Agents form a parent-child hierarchy tree. Escalations travel up this tree before reaching the human HITL gate, keeping human interrupt rates low.

The Hierarchy Tree

When agent A spawns agent B, A becomes B's parent. The root agent has no parent and escalates directly to the human.

Agent hierarchy tree

agentd tracks this tree.
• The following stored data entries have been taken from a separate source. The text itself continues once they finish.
(* ===== verification/_CoqProject ===== *)
-Q . S2P
Prelude.v
Errors.v
Types.v
Binary.v
Frame.v
FrameFacts.v
Stream.v
StreamFacts.v
Text.v
Permissions.v
SecureBuffer.v
SecureBufferFacts.v
AuthTlv.v
Pipeline.v
Transport.v
Tcp.v
Udp.v
SocketLogic.v
TcpFacts.v
UdpFacts.v
Sockets.v
SocketsFacts.v
SocketAddr.v
Posix.v
Windows.v
SimOS.v
TransportProps.v
Programs.v
TransportExample.v
Lifecycle.v
Link.v
LinkFacts.v
Session.v
SessionFacts.v
SessionProps.v
Progress.v
AddressLoops.v
UdpCache.v
Datagrams.v
ReceiveQueues.v
Mesh.v
MeshProps.v
Facade.v
Tests.v
TransportTests.v
Schedules.v
(* ===== verification/Types.v ===== *)
(** * Protocol values and limits

    [include/vosp/protocol/types.hpp]: versions and their negotiation, frame
    flags, extensions, messages and the limits a codec enforces. *)

From stdpp Require Import prelude list strings.
From S2P Require Import Prelude.

(** ** Version, VersionRange, negotiate_version *)
Record Version := MkVersion { major_ : Z; minor_ : Z }.

(** [Version()]: the default member initialisers. *)
Definition default_version : Version := MkVersion 1 0.

#[export] Instance Version_eq_decision : EqDecision Version.
Proof. solve_decision. Defined.

Definition compatible_with (self peer : Version) : bool := major_ self =? major_ peer.

(** The defaulted [operator<=>]: members in declaration order. *)
Definition version_compare (a b : Version) : comparison :=
  match major_ a ?= major_ b with
  | Eq => minor_ a ?= minor_ b
  | c => c
  end.

Definition version_ltb (a b : Version) : bool :=
  match version_compare a b with Lt => true | _ => false end.
Definition version_leb (a b : Version) : bool :=
  match version_compare a b with Gt => false | _ => true end.

(** [std::max] and [std::min], which compare with [operator<]. *)
Definition version_max (a b : Version) : Version := if version_ltb a b then b else a.
Definition version_min (a b : Version) : Version := if version_ltb b a then b else a.

Record VersionRange := MkVersionRange { minimum : Version; maximum : Version }.

Definition range_valid (r : VersionRange) : bool :=
  version_leb (minimum r) (maximum r) && (major_ (minimum r) =? major_ (maximum r)).

Definition range_contains (r : VersionRange) (v : Version) : bool :=
  range_valid r && version_leb (minimum r) v && version_leb v (maximum r).

Definition negotiate_version (local remote : VersionRange) : option Version :=
  if negb (range_valid local) || negb (range_valid remote) then None
  else
    let lower := version_max (minimum local) (minimum remote) in
    let upper := version_min (maximum local) (maximum remote) in
    if version_ltb upper lower then None else Some upper.

(** ** Frame flags: a 16-bit set *)
Definition FrameFlags := Z.
Definition flags_none : FrameFlags := 0.
Definition flags_compressed : FrameFlags := Z.shiftl 1 0.
Definition flags_encrypted : FrameFlags := Z.shiftl 1 1.
Definition flags_authenticated : FrameFlags := Z.shiftl 1 2.
Definition flags_checksum : FrameFlags := Z.shiftl 1 3.

Definition flags_or (left right : FrameFlags) : FrameFlags := wrap 16 (Z.lor left right).
Definition flags_and (left right : FrameFlags) : FrameFlags := wrap 16 (Z.land left right).
Definition flags_all : FrameFlags :=
  flags_or (flags_or (flags_or flags_compressed flags_encrypted) flags_authenticated)
    flags_checksum.
Definition has_flag (value flag : FrameFlags) : bool := flags_and value flag =? flag.

(** ** Extensions and messages *)
Inductive ExtensionId :=
| content_type | compression | checksum | authentication | trace_context
| application_first.

Definition extension_id_value (i : ExtensionId) : Z :=
  match i with
  | content_type => 1
  | compression => 2
  | checksum => 3
  | authentication => 4
  | trace_context => 5
  | application_first => 1024
  end.

Record Extension := MkExtension { id_ : Z; value_ : list byte }.

Record Message := MkMessage {
  version_ : Version;
  type_ : Z;
  correlation_id_ : Z;
  flags_ : FrameFlags;
  extensions_ : list Extension;
  payload_ : list byte
}.

#[export] Instance Extension_eq_decision : EqDecision Extension.
Proof. solve_decision. Defined.
#[export] Instance Message_eq_decision : EqDecision Message.
Proof. solve_decision. Defined.

(** The non-owning view a frame is encoded from. *)
Record MessageView := MkMessageView {
  view_version : Version;
  view_type : Z;
  view_correlation_id : Z;
  view_flags : FrameFlags;
  view_extensions : list Extension;
  view_payload : list byte
}.

(** [MessageView(const Message&)] *)
Definition view_of_message (m : Message) : MessageView :=
  MkMessageView (version_ m) (type_ m) (correlation_id_ m) (flags_ m) (extensions_ m)
    (payload_ m).

(** ** Limits *)
Definition default_payload_size : Z := 16 * 1024 * 1024.
Definition default_extension_bytes : Z := uint16_max - 32.
Definition default_frame_size : Z := default_payload_size + default_extension_bytes + 32.
Definition default_buffered_bytes : Z := 2 * default_frame_size.

Record Limits := MkLimits {
  max_payload_size : Z;
  max_extension_count : Z;
  max_extension_bytes : Z;
  max_frame_size : Z;
  max_buffered_bytes : Z
}.

Definition default_limits : Limits :=
  MkLimits default_payload_size 64 default_extension_bytes default_frame_size
    default_buffered_bytes.

Definition limits_valid (l : Limits) : bool :=
  (max_extension_count l <=? uint16_max) &&
  (max_extension_bytes l <=? uint16_max) &&
  (max_payload_size l <=? uint32_max) &&
  (32 <=? max_frame_size l) && (max_payload_size l <=? max_frame_size l ⊖ 32) &&
  (max_frame_size l <=? max_buffered_bytes l).

(** ** Type invariants: every integer is in the range of its C++ type *)
Definition version_wf (v : Version) : Prop :=
  0 ≤ major_ v ≤ uint16_max ∧ 0 ≤ minor_ v ≤ uint16_max.

Definition extension_wf (e : Extension) : Prop :=
  0 ≤ id_ e ≤ uint16_max ∧ in_memory (value_ e).

Definition message_wf (m : Message) : Prop :=
  version_wf (version_ m) ∧ 0 ≤ type_ m ≤ uint32_max ∧
  0 ≤ correlation_id_ m ≤ size_max ∧ 0 ≤ flags_ m ≤ uint16_max ∧
  Forall extension_wf (extensions_ m) ∧ in_memory (extensions_ m) ∧ in_memory (payload_ m).

Definition limits_wf (l : Limits) : Prop :=
  0 ≤ max_payload_size l ≤ size_max ∧ 0 ≤ max_extension_count l ≤ size_max ∧
  0 ≤ max_extension_bytes l ≤ size_max ∧ 0 ≤ max_frame_size l ≤ size_max ∧
  0 ≤ max_buffered_bytes l ≤ size_max.

(** The range of a stored extension id and the address-space bound of a vector
    are facts of the C++ types; a message outside them does not exist. *)

(** ** The version order *)
Definition version_le (a b : Version) : Prop :=
  major_ a < major_ b ∨ (major_ a = major_ b ∧ minor_ a ≤ minor_ b).

Lemma version_compare_spec a b :
  match version_compare a b with
  | Eq => a = b
  | Lt => version_le a b ∧ a ≠ b
  | Gt => version_le b a ∧ a ≠ b
  end.
Proof.
  unfold version_compare, version_le. destruct a as [a1 a2], b as [b1 b2]; simpl.
  destruct (Z.compare_spec a1 b1); [subst|split; [lia|intros [=]; lia]..].
  destruct (Z.compare_spec a2 b2); [by subst|split; [lia|intros [=]; lia]..].
Qed.

Lemma version_le_antisym a b : version_le a b → version_le b a → a = b.
Proof. destruct a, b; unfold version_le; simpl; intros. f_equal; lia. Qed.

Lemma version_leb_spec a b : version_leb a b = true ↔ version_le a b.
Proof.
  unfold version_leb. pose proof (version_compare_spec a b) as C.
  destruct (version_compare a b).
  - subst. split; [|done]. unfold version_le. lia.
  - destruct C. split; auto.
  - destruct C as [C N]. split; [done|]. intros. by destruct N, (version_le_antisym a b).
Qed.

Lemma version_ltb_spec a b : version_ltb a b = true ↔ ¬ version_le b a.
Proof.
  unfold version_ltb. pose proof (version_compare_spec a b) as C.
  destruct (version_compare a b).
  - subst. split; [done|]. intros N. destruct N. unfold version_le. lia.
  - destruct C as [C N]. split; [|done]. intros _ D. by destruct N, (version_le_antisym a b).
  - split; [done|]. intros N. by destruct C.
Qed.

Lemma range_valid_spec r :
  range_valid r = true ↔
  version_le (minimum r) (maximum r) ∧ major_ (minimum r) = major_ (maximum r).
Proof. unfold range_valid. by rewrite andb_true_iff, version_leb_spec, Z.eqb_eq. Qed.

Lemma range_contains_spec r v :
  range_contains r v = true ↔
  range_valid r = true ∧ version_le (minimum r) v ∧ version_le v (maximum r).
Proof. unfold range_contains. rewrite !andb_true_iff, !version_leb_spec. tauto. Qed.

(** ** Negotiation *)

Lemma version_max_le a b u :
  version_le (version_max a b) u ↔ version_le a u ∧ version_le b u.
Proof.
  unfold version_max. destruct (version_ltb a b) eqn:H.
  - apply version_ltb_spec in H. unfold version_le in *. lia.
  - apply not_true_iff_false in H. rewrite version_ltb_spec in H.
    unfold version_le in *. lia.
Qed.

Lemma version_le_min a b u :
  version_le u (version_min a b) ↔ version_le u a ∧ version_le u b.
Proof.
  unfold version_min. destruct (version_ltb b a) eqn:H.
  - apply version_ltb_spec in H. unfold version_le in *. lia.
  - apply not_true_iff_false in H. rewrite version_ltb_spec in H.
    unfold version_le in *. lia.
Qed.

Lemma negotiate_inv local remote :
  match negotiate_version local remote with
  | Some v =>
      range_contains local v = true ∧ range_contains remote v = true ∧
      ∀ u, range_contains local u = true → range_contains remote u = true → version_le u v
  | None => ∀ u, ¬ (range_contains local u = true ∧ range_contains remote u = true)
  end.
Proof.
  unfold negotiate_version.
  destruct (range_valid local) eqn:Vl; simpl;
    [|intros u; rewrite !range_contains_spec; intros [[? _] [? _]]; congruence].
  destruct (range_valid remote) eqn:Vr; simpl;
    [|intros u; rewrite !range_contains_spec; intros [[? _] [? _]]; congruence].
  set (lo := version_max _ _). set (up := version_min _ _).
  assert (∀ u, version_le lo u ↔
    version_le (minimum local) u ∧ version_le (minimum remote) u) as Hlo
    by (intros; apply version_max_le).
  assert (∀ u, version_le u up ↔
    version_le u (maximum local) ∧ version_le u (maximum remote)) as Hup
    by (intros; apply version_le_min).
  destruct (version_ltb up lo) eqn:H; setoid_rewrite range_contains_spec.
  - apply version_ltb_spec in H. intros u [(_ & A & B) (_ & C & D)]. apply H.
    assert (version_le lo u) by (by apply Hlo). assert (version_le u up) by (by apply Hup).
    unfold version_le in *. lia.
  - apply not_true_iff_false in H. rewrite version_ltb_spec in H.
    assert (version_le lo up) as L by (unfold version_le in *; lia).
    assert (version_le up up) as R by (unfold version_le in *; lia).
    apply Hlo in L. apply Hup in R. split_and!; [tauto..|].
    intros u (_ & _ & B) (_ & _ & D). by apply Hup.
Qed.

Lemma has_flag_spec v f :
  0 ≤ v ≤ uint16_max → 0 ≤ f ≤ uint16_max →
  has_flag v f = true ↔ ∀ i, Z.testbit f i = true → Z.testbit v i = true.
Proof.
  intros Hv Hf. unfold has_flag, flags_and. rewrite Z.eqb_eq.
  assert (Z.land v f = wrap 16 (Z.land v f)) as <-.
  { symmetry. unfold wrap. rewrite <- Z.land_ones by lia.
    rewrite <- Z.land_assoc. f_equal. rewrite Z.land_ones by lia.
    apply Z.mod_small. unfold uint16_max in *. lia. }
  split.
  - intros H i Hi. rewrite <- H, Z.land_spec in Hi. apply andb_true_iff in Hi. tauto.
  - intros H. apply Z.bits_inj'. intros i _. rewrite Z.land_spec.
    specialize (H i). destruct (Z.testbit f i); [by rewrite H|by rewrite andb_false_r].
Qed.

Lemma limits_valid_spec l :
  limits_wf l → limits_valid l = true →
  max_extension_count l ≤ uint16_max ∧ max_extension_bytes l ≤ uint16_max ∧
  max_payload_size l ≤ uint32_max ∧ max_payload_size l + 32 ≤ max_frame_size l ∧
  32 ≤ max_frame_size l ≤ max_buffered_bytes l.
Proof.
  intros (?&?&?&?&?). unfold limits_valid. rewrite !andb_true_iff, !Z.leb_le.
  intros (((((?&?)&?)&?)&Hp)&?). rewrite size_sub_small in Hp by len_lia. lia.
Qed.

(** ** Properties *)

(** C40. Negotiation picks the best common version: when [negotiate_version] returns a
    version it lies in both ranges and no version in both is higher, and when it
    returns nothing the two ranges (an invalid range contains nothing) have no version
    in common. *)
Theorem negotiate_version_highest_common local remote :
  match negotiate_version local remote with
  | Some v =>
      range_contains local v = true ∧ range_contains remote v = true ∧
      ∀ u, range_contains local u = true → range_contains remote u = true → version_le u v
  | None => ∀ u, ¬ (range_contains local u = true ∧ range_contains remote u = true)
  end.
Proof. apply negotiate_inv. Qed.
Definition read_bytes (count : Z) (r : BinaryReader) : result (list byte) * BinaryReader :=
  if remaining r <? count then
    (failure insufficient_data "binary byte range is truncated", r)
  else
    match subspan (reader_bytes r) (position_ r) count with
    | Ok bytes => (Ok bytes, MkReader (reader_bytes r) (position_ r ⊕ count))
    | m => (m, r)
    end.

Definition read_string (maximum : Z) (r : BinaryReader) : result (list byte) * BinaryReader :=
  let prefix_size := 4 in
  if remaining r <? prefix_size then
    (failure insufficient_data "binary string length is truncated", r)
  else
    match be_read_loop (wrap 32) (reader_bytes r) (position_ r) 4 0 0 with
    | Ok size =>
        if maximum <? size then
          (failure limit_exceeded "binary string limit exceeded", r)
        else if remaining r ⊖ prefix_size <? size then
          (failure insufficient_data "binary string payload is truncated", r)
        else
          let position := position_ r ⊕ prefix_size in
          match subspan (reader_bytes r) position size with
          | Ok text => (Ok text, MkReader (reader_bytes r) (position ⊕ size))
          | m => (m, r)
          end
    | Fail e => (Fail e, r)
    | UB => (UB, r)
    | NoFuel => (NoFuel, r)
    end.

(** ** Typed fields

    A caller writes and reads a sequence of unsigned integers, raw byte ranges and
    strings. *)
Inductive field :=
| FInt (t : unsigned_type) (v : Z)
| FBytes (b : list byte)
| FString (s : list byte).

(** What the reader has to be told to read a field back. *)
Inductive shape :=
| SInt (t : unsigned_type)
| SBytes (count : Z)
| SString (maximum : Z).

Definition write_field (f : field) : BinaryWriter → result unit * BinaryWriter :=
  match f with
  | FInt t v => write t v
  | FBytes b => write_bytes b
  | FString s => write_string s
  end.

Definition read_field (s : shape) (r : BinaryReader) : result field * BinaryReader :=
  match s with
  | SInt t => let '(m, r') := read t r in (v ← m; Ok (FInt t v), r')
  | SBytes c => let '(m, r') := read_bytes c r in (b ← m; Ok (FBytes b), r')
  | SString c => let '(m, r') := read_string c r in (b ← m; Ok (FString b), r')
  end.

Fixpoint write_fields (fs : list field) (w : BinaryWriter) : result unit * BinaryWriter :=
  match fs with
  | [] => (Ok tt, w)
  | f :: fs' =>
      match write_field f w with
      | (Ok _, w') => write_fields fs' w'
      | (m, w') => (m, w')
      end
  end.

Fixpoint read_fields (ss : list shape) (r : BinaryReader) : result (list field) * BinaryReader :=
  match ss with
  | [] => (Ok [], r)
  | s :: ss' =>
      match read_field s r with
      | (Ok f, r') =>
          let '(m, r'') := read_fields ss' r' in (fs ← m; Ok (f :: fs), r'')
      | (Fail e, r') => (Fail e, r')
      | (UB, r') => (UB, r')
      | (NoFuel, r') => (NoFuel, r')
      end
  end.

Definition field_wf (f : field) : Prop :=
  match f with
  | FInt t v => t ∈ unsigned_types ∧ 0 ≤ v < cardinality t
  | FBytes b => in_memory b
  | FString s => len s ≤ uint32_max
  end.

Definition shape_wf (s : shape) : Prop :=
  match s with
  | SInt t => t ∈ unsigned_types
  | SBytes count => 0 ≤ count ≤ size_max
  | SString maximum => 0 ≤ maximum ≤ size_max
  end.

Definition field_shape (f : field) : shape :=
  match f with
  | FInt t _ => SInt t
  | FBytes b => SBytes (len b)
  | FString _ => SString uint32_max
  end.

(** The bytes of a field on the wire. *)
Definition field_wire (f : field) : list byte :=
  match f with
  | FInt t v => be_split (size_of t) v
  | FBytes b => b
  | FString s => be_split 4 (len s) ++ s
  end.

(** [m] is an encoding of [f]: its wire form, except that any nonzero byte is read as
    the [bool] [true]. *)
Definition field_at (f : field) (m : list byte) : Prop :=
  match f with
  | FInt UBool v => ∃ b, m = [b] ∧ (v = 0 ↔ to_Z b = 0)
  | _ => m = field_wire f
  end.

(** A read of shape [s] may return [f]. *)
Definition shape_of (s : shape) (f : field) : Prop :=
  match s, f with
  | SInt t, FInt t' _ => t = t'
  | SBytes count, FBytes b => len b = count
  | SString maximum, FString b => len b ≤ maximum
  | _, _ => False
  end.

(** The message of the error a rejected write reports. *)
Definition write_error (f : field) : string :=
  match f with
  | FString _ => "binary string limit exceeded"
  | _ => "binary writer limit exceeded"
  end.

(** ** Invariants *)
Definition writer_inv (w : BinaryWriter) : Prop :=
  0 ≤ limit_ w ≤ size_max ∧ len (writer_bytes w) ≤ limit_ w.

Definition reader_inv (r : BinaryReader) : Prop :=
  in_memory (reader_bytes r) ∧ 0 ≤ position_ r ≤ len (reader_bytes r).
End Binary.

Section BinaryFacts.
Context {EM : ErrorModel}.

Ltac field_simpl :=
  cbn [write_field read_field field_wire field_wf field_shape shape_wf write_error
       reader_bytes position_ writer_bytes limit_] in *.

Lemma can_append_spec w count :
  writer_inv w → can_append w count = true ↔ len (writer_bytes w) + count ≤ limit_ w.
Proof.
  intros [? ?]. unfold can_append. rewrite Z.min_r by lia.
  rewrite size_sub_small by len_lia. rewrite Z.leb_le. lia.
Qed.

Lemma unsigned_types_sizes t : t ∈ unsigned_types → (1 ≤ size_of t ≤ 16)%nat.
Proof.
  intros Ht. assert (Forall (λ t, 1 ≤ size_of t ≤ 16)%nat unsigned_types) as Hall
    by (repeat constructor). by rewrite Forall_forall in Hall; apply Hall.
Qed.
Lemma decode_extensions_complete es a c acc :
  in_memory (a ++ extensions_wire es ++ c) → Forall extension_wf es →
  Forall (λ e, len (value_ e) ≤ uint16_max) es →
  decode_extensions (a ++ extensions_wire es ++ c) (length es) (len a) acc = Ok (acc ++ es).
Proof.
  intros Hm Hw. revert a acc Hm. induction Hw as [|e es [Hi _] Hw IH]; intros a acc Hm Hv.
  - simpl. by rewrite app_nil_r.
  - apply Forall_cons in Hv as [Hv1 Hv]. rewrite extensions_wire_cons in *.
    rewrite <- (app_assoc (extension_wire e)) in *. pose proof (len_extension_wire e).
    cbn [length decode_extensions]. destruct (extension_fields a e _ Hm Hi Hv1) as [-> ->].
    cbn [mbind outcome_bind].
    rewrite (size_add_small (len a)), size_add_small by len_lia.
    assert (iter_range (E:=error_type) (a ++ extension_wire e ++ extensions_wire es ++ c)
      (len a + 4) (len a + 4 + len (value_ e)) = Ok (value_ e)) as ->.
    { unfold iter_range. rewrite (proj2 (Z.leb_le _ _)) by len_lia.
      set (p := a ++ be_split 2 (id_ e) ++ be_split 2 (len (value_ e))).
      replace (len a + 4 + len (value_ e) - (len a + 4)) with (len (value_ e)) by lia.
      replace (len a + 4) with (len p) by (subst p; len_lia).
      rewrite <- (subspan_app p (value_ e) (extensions_wire es ++ c)). subst p.
      unfold extension_wire. by rewrite <- !app_assoc. }
    cbn [mbind outcome_bind]. replace (len a + 4 + len (value_ e)) with (len (a ++ extension_wire e)) by len_lia.
    rewrite (app_assoc a) in *. rewrite IH by done. rewrite <- app_assoc. by destruct e.
Qed.

Lemma validate_loop_sound n a s :
  in_memory (a ++ s) →
  match validate_loop (a ++ s) n (len a) with
  | Ok cursor =>
      ∃ es c, s = extensions_wire es ++ c ∧ length es = n ∧ Forall extension_wf es ∧
        cursor = len a + len (extensions_wire es)
  | m => ∃ msg, m = failure malformed_frame msg
  end.
Proof.
  revert a s. induction n as [|n IH]; intros a s Hm; simpl.
  - exists [], s. rewrite Z.add_0_r. by repeat split.
  - rewrite size_sub_small by len_lia.
    destruct (Z.ltb_spec (len (a ++ s) - len a) 4) as [|Hs]; [by eexists|].
    destruct (split_at s 2) as (i & s1 & -> & Hi); [len_lia|].
    destruct (split_at s1 2) as (z & r & -> & Hz); [len_lia|].
    rewrite (size_add_small (len a) 2) by len_lia.
    rewrite read_u16_at by len_lia. simpl. rewrite (app_assoc a), be_at_mid by len_lia.
    pose proof (be_combine_range z) as Hzr. rewrite Hz in Hzr.
    pose proof (be_combine_range i) as Hir. rewrite Hi in Hir.
    rewrite size_add_small, size_sub_small by len_lia.
    destruct (Z.ltb_spec (len ((a ++ i) ++ z ++ r) - (len a + 4)) (be_combine z)) as [|Hr];
      [by eexists|].
    destruct (split_at r (be_combine z)) as (v & c & -> & Hv); [len_lia|].
    rewrite size_add_small by len_lia.
    set (e := MkExtension (be_combine i) v).
    assert (extension_wire e = i ++ z ++ v) as He.
    { unfold extension_wire, e. cbn [id_ value_]. rewrite Hv.
      by rewrite (be_split_combine' 2 i), (be_split_combine' 2 z). }
    replace (len a + 4 + be_combine z) with (len (a ++ extension_wire e))
      by (rewrite He; len_lia).
    replace ((a ++ i) ++ z ++ v ++ c) with ((a ++ extension_wire e) ++ c)
      by (rewrite He, <- !app_assoc; done).
    specialize (IH (a ++ extension_wire e) c ltac:(rewrite He; len_lia)).
    destruct (validate_loop _ _ _); [|done..].
    destruct IH as (es & c' & -> & <- & Hes & ->). exists (e :: es), c'.
    rewrite extensions_wire_cons. split_and!; [|done| |].
    + by rewrite He, <- !app_assoc.
    + constructor; [|done]. split; simpl; [|len_lia].
      change (256 ^ 2) with 65536 in Hir. len_lia.
    + len_lia.
Qed.

(** ** The probe as a function of the header fields *)
Definition probe_fields (l : Limits) (input : list byte) : result FrameProbe :=
  let header_size := be_at input 4 2 in
  let payload_size := be_at input 24 4 in
  let count := be_at input 28 2 in
  let size := header_size + payload_size in
  if len input <? 4 then Ok default_probe
  else if negb (be_at input 0 4 =? wire_magic) then
    failure invalid_magic "protocol frame magic mismatch"
  else if len input <? 32 then Ok default_probe
  else if negb (be_at input 30 2 =? 0) || (header_size <? 32) then
    failure malformed_frame "protocol frame header is malformed"
  else if (max_extension_count l <? count) || (max_extension_bytes l <? header_size - 32)
          || (max_payload_size l <? payload_size) then
    failure limit_exceeded "protocol frame declares excessive sizes"
  else if max_frame_size l <? size then
    failure limit_exceeded "protocol frame limit exceeded"
  else if len input <? header_size then Ok (MkProbe incomplete size size)
  else
    _ ← validate_extensions (take (Z.to_nat header_size) input) count;
    if len input <? size then Ok (MkProbe incomplete size size)
    else Ok (MkProbe ready size size).

Lemma field_range input off n :
  0 ≤ off → off + Z.of_nat n ≤ len input → (n ≤ 4)%nat → 0 ≤ be_at input off n ≤ uint32_max.
Proof.
  intros. pose proof (be_at_range input off n ltac:(lia) ltac:(lia)).
  pose proof (Z.pow_le_mono_r 256 (Z.of_nat n) 4 ltac:(lia) ltac:(lia)).
  change (256 ^ 4) with 4294967296 in *. len_lia.
Qed.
View it with:

ash hierarchy show

Escalation Flow

When an agent encounters a situation requiring escalation (capability request beyond its manifest, anomaly alert, plan deviation requiring human review):

  1. The escalation is sent to the agent's parent via the bus topic scarab.escalation.<parent-id>
  2. The parent agent receives the escalation via agent.pending_escalations()
  3. The parent can auto-resolve it (approve, deny, or reroute) or escalate further up
  4. Only the root agent escalates to the human HITL gate

Viewing Pending Escalations

ash hierarchy escalations

Lists agents with unresolved escalations in their mailbox.

Polling Escalations (SDK)

#![allow(unused)]
fn main() {
let escalations = agent.pending_escalations().await?;
for esc in escalations {
    println!("Escalation: {}", esc);
    // Decide: auto-resolve or escalate to parent
}
}

Types of Escalations

TypeTrigger
Capability requestAgent attempts action outside its manifest
Anomaly alertAnomaly detector fires (see Anomaly Detection)
Plan deviationAgent deviates from declared plan (Strict mode)
HITL approvalA tool requires human approval and no parent handles it
Budget exceededAgent exceeds its cost budget

Capability Grants via Escalation

When an agent needs a capability not in its manifest, it can request a runtime grant:

  1. Agent's tool call fails with AccessDenied
  2. Agent (or its SDK) sends a grant request
  3. Grant request escalates up the hierarchy
  4. Parent or human approves the grant
  5. agentd issues a temporary CapabilityGrant for that agent

See Capability Grants for operator details.